Les Konbini, ce sont ces superettes que l’on trouve un peu
partout au Japon. Ouvertes H24 et 7 jours sur 7, elles permettent aux habitants
comme aux travailleurs du quartier de s’approvisionner de l‘essentiel à toute
heure du jour ou de la nuit.
C’est dans un de ces konbini que Keiko Furukura passe sa
vie. Cela fait dix-huit ans qu’elle opère comme vendeuse et caissière. Dix-huit
ans que le konbini lui parle, grâce à son atmosphère d’aquarium étincelant et
protégé, grâce à ses formules toutes faites, répétées à l’envi, d’abord en
rangs serrés orchestrés par le gérant dès la prise de service, puis à chaque
interaction standardisée avec tout client. La vie y est lisse, normée, rythmée
par les heures de pointe et les promotions quotidiennes. Une vie qui convient
parfaitement à Keiko qui, depuis qu’elle est toute petite, n’a jamais vraiment
compris les règles de fonctionnement de la vie en société.

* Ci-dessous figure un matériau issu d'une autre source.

(** The registers as readsect leaves them *)
Lemma readsect_regs offset (r : Z -> Z) :
  0 <= offset < 268435456 ->
  let r' := <[502 := u8 (Z.lor (Z.shiftr offset 24) 224)]> (<[501 := u8 (Z.shiftr offset 16)]>
    (<[500 := u8 (Z.shiftr offset 8)]> (<[499 := u8 offset]> (<[498 := u8 1]> r)))) in
  r' 498 = 1 /\ reg_unit r' = 0 /\ reg_lba r' = offset.
Proof.
  intros Ho r'. split; [reflexivity|].
  assert (forall z, u8 z = Z.land z 255) as Hu by (intros z; change 255 with (Z.ones 8); by rewrite Z.land_ones by lia).
  apply sector_registers; [done|by left|exact (Hu _)..|].
  change (r' 502) with (u8 (Z.lor (Z.shiftr offset 24) 224)). change (Z.lor 224 (Z.shiftl (Z.land 0 1) 4)) with 224.
  rewrite Z.lor_comm. change 15 with (Z.ones 4). rewrite Z.land_ones, Z.shiftr_div_pow2 by lia.
  rewrite (Z.mod_small (offset / _)) by (change (2 ^ 24) with 16777216; change (2 ^ 4) with 16; zlia).
  rewrite (lor_low 224 _ 4) by (first [done|change (2 ^ 24) with 16777216; change (2 ^ 4) with 16; zlia]).
  unfold u8. apply Z.mod_small. change (2 ^ 24) with 16777216. zlia.
Qed.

A trente-six ans, au grand désespoir de sa famille, elle
n’est toujours pas salariée d’une entreprise, pas mariée et toujours vierge. En
fait, nous le devinons sans que jamais le mot ne soit écrit, Keiko est une
autiste relativement légère à qui le konbini sert de mode et de repère de vie.
Cette vie tranquille, régulée, insipide aux yeux des autres, va se trouver
bouleversée à l’arrivée d’un nouvel employé. Un jeune homme dégingandé, sale,
incapable de respecter les consignes, ne cessant de contester ouvertement les
règles rigides et ridicules du fonctionnement de la société nippone.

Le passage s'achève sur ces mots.